In the first part of a feature examining the views of practitioners within the UK’s Enterprise Investment Scheme landscape, this publication probed firms about returns, investment exits, and strategy. In this item, WealthBriefing spoke to Calculus Capital, a Mayfair, London-headquartered firm operating in this space.

Madeleine Ingram, head of investor relations at Calculus, sets out thoughts about how her firm’s investments are progressing. In mid-August, the firm announced that it had put £2.1 million ($3.28 million) into the synthetic biology company Synpromics. This firm creates synthetic promoters which are used to help cure diseases sure as haemophilia and hereditary blindness.

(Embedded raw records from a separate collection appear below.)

Lemma at_most_one_interval_runs_witness :
  let o := run rtcOps connecting (mounted (alice true) []) in
  In 0 (liveTimers [] (effects o)) /\
  callTimerRef (refs (world o)) = Some 0.
Proof.
  intros o.
  assert (H1 : In 0 (liveTimers [] (effects o))) by (vm_compute; left; reflexivity).
  pose proof (at_most_one_interval_runs rtcOps connecting (mounted (alice true) [])) as H.
  cbv zeta in H.
  exact (conj H1 (proj1 H 0 H1)).
Defined.

Lemma formatCallDuration_tells_durations_apart_witness :
  formatCallDuration 75 = formatCallDuration (60 + 15) /\ 75 = 60 + 15.
Proof.
  assert (H1 : formatCallDuration 75 = formatCallDuration (60 + 15)) by reflexivity.
  exact (conj H1 (formatCallDuration_tells_durations_apart 75 (60 + 15) H1)).
Defined.

Lemma getUserFriendlyError_is_sanitized_witness :
  In "23505" ErrorHandler.knownCodes /\
  snd (ErrorHandler.getUserFriendlyError
         (Some (ErrorHandler.mkError (Some "23505") (Some "JWT expired")))) =
  snd (ErrorHandler.getUserFriendlyError
         (Some (ErrorHandler.mkError (Some "23505") None))).
Proof.
  assert (H1 : In "23505" ErrorHandler.knownCodes) by (left; reflexivity).
  exact (conj H1
           (proj2 (proj2 (getUserFriendlyError_is_sanitized None))
              "23505" (Some "JWT expired") None H1)).
Defined.

Lemma row_level_security_is_reported_as_denied_witness :
  ~ In (Some "XX000") (map Some ErrorHandler.knownCodes) /\
  snd (ErrorHandler.getUserFriendlyError
         (Some (ErrorHandler.mkError (Some "XX000")
                  (Some ("new row violates " +:+ "row-level security" +:+
                         " policy for table")))))
    = "Отказано в доступе".
Proof.
  assert (H1 : ~ In (Some "XX000") (map Some ErrorHandler.knownCodes))
    by (simpl; intuition discriminate).
  exact (conj H1
           (proj1 (row_level_security_is_reported_as_denied (Some "XX000")
                     "new row violates " " policy for table" H1))).
Defined.

(** The dialog of a connected call is closed. *)
Lemma closing_notifies_nobody_witness :
  let w := world (run rtcOps connecting (mounted (alice true) [])) in
  let o := step rtcOps Closed w in
  stage (call w) <> NotStarted /\
  callStatus (state (world o)) = Ended /\
  channelRef (refs (world o)) = None.
Proof.
  intros w o.
  assert (H1 : stage (call w) <> NotStarted) by (vm_compute; discriminate).
  pose proof (closing_notifies_nobody rtcOps w) as H.
  cbv zeta in H.
  destruct (proj2 H H1) as (Ha & Hb & _).
  exact (conj H1 (conj Ha Hb)).
Defined.

Lemma granted_stream_goes_to_a_new_connection_witness :
  let w := world (run rtcOps [Opened] (mounted (alice true) [])) in
  let o := step rtcOps (MediaGranted [microphone]) w in
  stage (call w) = AwaitMedia /\
  value o = Some tt /\
  streams (browser (world o)) = streams (browser w) ++ [[microphone]].
Proof.
  intros w o.
  assert (H1 : stage (call w) = AwaitMedia) by (vm_compute; reflexivity).
  pose proof (granted_stream_goes_to_a_new_connection rtcOps [microphone] w H1) as H.
  cbv zeta in H.
  exact (conj H1 (conj (proj1 H) (proj1 (proj2 H)))).
Defined.

Lemma candidates_are_sent_in_the_order_found_witness :
  let w := world (run rtcOps subscribing (mounted (alice true) [])) in
  pcLocal (call w) <> None /\
  omap sentCandidate (effects (step rtcOps (LocalCandidate (Some "candidate-2")) w)) =
    match channelRef (refs w) with Some _ => ["candidate-2"] | None => [] end.
Proof.
  intros w.
  assert (H1 : pcLocal (call w) <> None) by (vm_compute; discriminate).
  exact (conj H1
           (proj2 (candidates_are_sent_in_the_order_found rtcOps [] w)
              "candidate-2" w H1)).
Defined.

Ingram talks also about Venture Capital Trusts, a listed form of structure holding small businesses and start-ups carrying certain tax advantages, pitched more towards the retail end of the spectrum. She explains her firm’s approach and gives some case studies about specific outcomes.

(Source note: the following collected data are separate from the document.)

(** C4. Overlap resolution, on a send queue whose requests all name a node
    of the class-A pool, succeeds and only adds successful entries to the
    trace, at most one per node.  A node that is not assigned, or has no
    pending request, is left alone.  An assigned node with exactly one
    pending request has it served and removed and gets [active] cleared.
    An assigned node with several pending requests has exactly one served,
    one of earliest deadline; the others stay queued and [active] is set. *)
Theorem handle_send_queue_spec (s : Simulation) :
  Forall (fun e => (node_id e < length (pool_URLLC s))%nat) (send_queue_URLLC s) →
  ∃ s' new,
    __handle_send_queue s = Ok s'
    ∧ trace s' = trace s ++ new
    ∧ Forall (fun en => entry_success en = true ∧ entry_time en = time s) new
    ∧ ∀ n _node, pool_URLLC s !! n = Some _node →
        let pending := of_node n (send_queue_URLLC s) in
        let served := entries_of_node n new in
        (length served ≤ 1)%nat
        ∧ (assigned _node = false ∨ pending = [] →
             served = [] ∧ of_node n (send_queue_URLLC s') = pending
             ∧ pool_URLLC s' !! n = Some _node)
        ∧ (assigned _node = true → ∀ e, pending = [e] →
             served = [get_entry e (time s) true]
             ∧ of_node n (send_queue_URLLC s') = []
             ∧ pool_URLLC s' !! n = Some (set_active false _node))
        ∧ (assigned _node = true → (1 < length pending)%nat →
             ∃ first, first ∈ pending
               ∧ (∀ e, e ∈ pending → dead_time first <= dead_time e)
               ∧ served = [get_entry first (time s) true]
               ∧ py_remove first pending = Ok (of_node n (send_queue_URLLC s'))
               ∧ pool_URLLC s' !! n = Some (set_active true _node)).
Proof.
  intros Hrange. unfold __handle_send_queue.
  rewrite (filter_assigned_ok _ _ Hrange). cbn [rbind].
  set (Q0 := send_queue_URLLC s). set (P0 := pool_URLLC s). set (T0 := trace s).
  set (A := filter (fun e => is_assigned P0 (node_id e)) Q0).
  assert (A_sub : ∀ e, e ∈ A → e ∈ Q0).
  { intros e He. unfold A in He. by apply list_elem_of_filter in He as [_ ?]. }
  assert (Q0_range : ∀ e, e ∈ Q0 → (node_id e < length P0)%nat).
  { intros e He. by apply (proj1 (Forall_forall _ _) Hrange). }
  destruct (resolve_events_inv (time s) Q0 P0 T0 A A_sub Q0_range A [] _ eq_refl
              (Inv_init (time s) Q0 P0 T0 A))
    as (r & Hr & Hlen & (new & Htr & Hok) & Hall).
  rewrite Hr. cbn [rbind].
  eexists. exists new. split; [done|]. split; [done|]. split; [done|].
  intros n nd Hnd. set (pending := of_node n Q0). set (served := entries_of_node n new). cbn [send_queue_URLLC pool_URLLC set_trace set_pool_URLLC set_send_queue].
  assert (HnA : of_node n A = if assigned nd then pending else []).
  { unfold A. rewrite of_node_assigned. unfold is_assigned. fold P0 in Hnd. by rewrite Hnd. }
  assert (Hserved : entries_of_node n (r_trace r) = entries_of_node n T0 ++ served).
  { by rewrite Htr, entries_of_node_app. }
  assert (Htouch : n ∈ map node_id A ↔ of_node n A ≠ []).
  { split.
    - intros Hin Hnil. apply list_elem_of_fmap in Hin as (x & Hx & Hin).
      assert (x ∈ of_node n A) as H by (by apply elem_of_of_node).
      rewrite Hnil in H. by apply elem_of_nil in H.
    - intros Hne. destruct (of_node n A) as [|x l] eqn:E; [done|].
      assert (x ∈ of_node n A) as H by (rewrite E; by left).
      apply elem_of_of_node in H as [Hx Hin]. apply list_elem_of_fmap. by exists x. }
  assert (Hidle : of_node n A = [] →
            served = [] ∧ of_node n (r_queue r) = pending ∧ r_pool r !! n = Some nd).
  { intros Hnil. destruct (proj2 (Hall n)) as (Hq & Hp & Hent & _).
    - rewrite Htouch. by intros H.
    - rewrite Hent in Hserved. split; [|by rewrite Hp].
      apply (f_equal length) in Hserved. rewrite length_app in Hserved.
      destruct served; [done|]. simpl in Hserved. lia. }
  assert (Hbusy : of_node n A ≠ [] → ∃ first,
            py_sort dead_time false pending !! 0%nat = Some first
            ∧ served = [get_entry first (time s) true]
            ∧ py_remove first pending = Ok (of_node n (r_queue r))
            ∧ r_pool r !! n = Some (set_active (bool_decide (length pending ≠ 1%nat)) nd)
            ∧ assigned nd = true).
  { intros Hne. assert (assigned nd = true ∧ of_node n A = pending) as [Has HA].
    { rewrite HnA in Hne |- *. by destruct (assigned nd). }
    destruct (proj1 (Hall n)) as (first & H1 & H2 & H3 & H4 & _); [by apply Htouch|].
    rewrite HA in H1, H4. exists first. repeat split; try done.
    - rewrite H3 in Hserved. by apply app_inv_head in Hserved.
    - rewrite H4. fold P0 in Hnd. by rewrite Hnd. }
  assert (Hcases : of_node n A = [] ∨ of_node n A ≠ []).
  { destruct (of_node n A); [by left|by right]. }
  repeat split.
  - destruct Hcases as [H|H].
    + destruct (Hidle H) as (-> & _). simpl. lia.
    + destruct (Hbusy H) as (first & _ & -> & _). simpl. lia.
  - apply Hidle. rewrite HnA. by destruct H as [->| ->]; [|destruct (assigned nd)].
  - apply Hidle. rewrite HnA. by destruct H as [->| ->]; [|destruct (assigned nd)].
  - apply Hidle. rewrite HnA. by destruct H as [->| ->]; [|destruct (assigned nd)].
  - destruct (Hbusy) as (first & H1 & H2 & H3 & H4 & _); [rewrite HnA, H, H0; done|].
    rewrite H0 in H1. simpl in H1. by injection H1 as <-.
  - destruct (Hbusy) as (first & H1 & H2 & H3 & H4 & _); [rewrite HnA, H, H0; done|].
    rewrite H0 in H1, H3. simpl in H1. injection H1 as <-. simpl in H3.
    rewrite decide_True in H3 by done. by injection H3.
  - destruct (Hbusy) as (first & H1 & H2 & H3 & H4 & _); [rewrite HnA, H, H0; done|].
    rewrite H4, H0. done.
  - intros Has Hlen'. destruct Hbusy as (first & H1 & H2 & H3 & H4 & _).
    { rewrite HnA, Has. intros Hnil. rewrite Hnil in Hlen'. simpl in Hlen'. lia. }
    destruct (py_sort_head_min _ _ _ H1) as [Hin Hmin].
    exists first. repeat split; try done.
    rewrite H4. rewrite bool_decide_eq_true_2 by lia. done.
Qed.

Unlike VCTs where the investor has to sell his or her shares in the VCT to exit – usually at a discount back to the VCT – most EIS funds are self-liquidating, as when the various investments are realised, the proceeds are distributed to the investors. Clearly, the exit process is key and of interest to investors.

Calculus, which has two former heads of M&A amongst its senior ranks, has used many different approaches to exit – trade sales, sales to larger private equity firms as part of the investment ‘food chain’ and the initial public offerings process.  

Consideration of the exit starts during the initial investment assessment period when the likely buyers are first identified.  Our investment agreements are written with the exit in mind, and the formal exit process commences well prior to the end of the 3 year holding period. The exit is regularly discussed with management throughout our holding period and all key players are aligned with regards to exit time frames and expectations.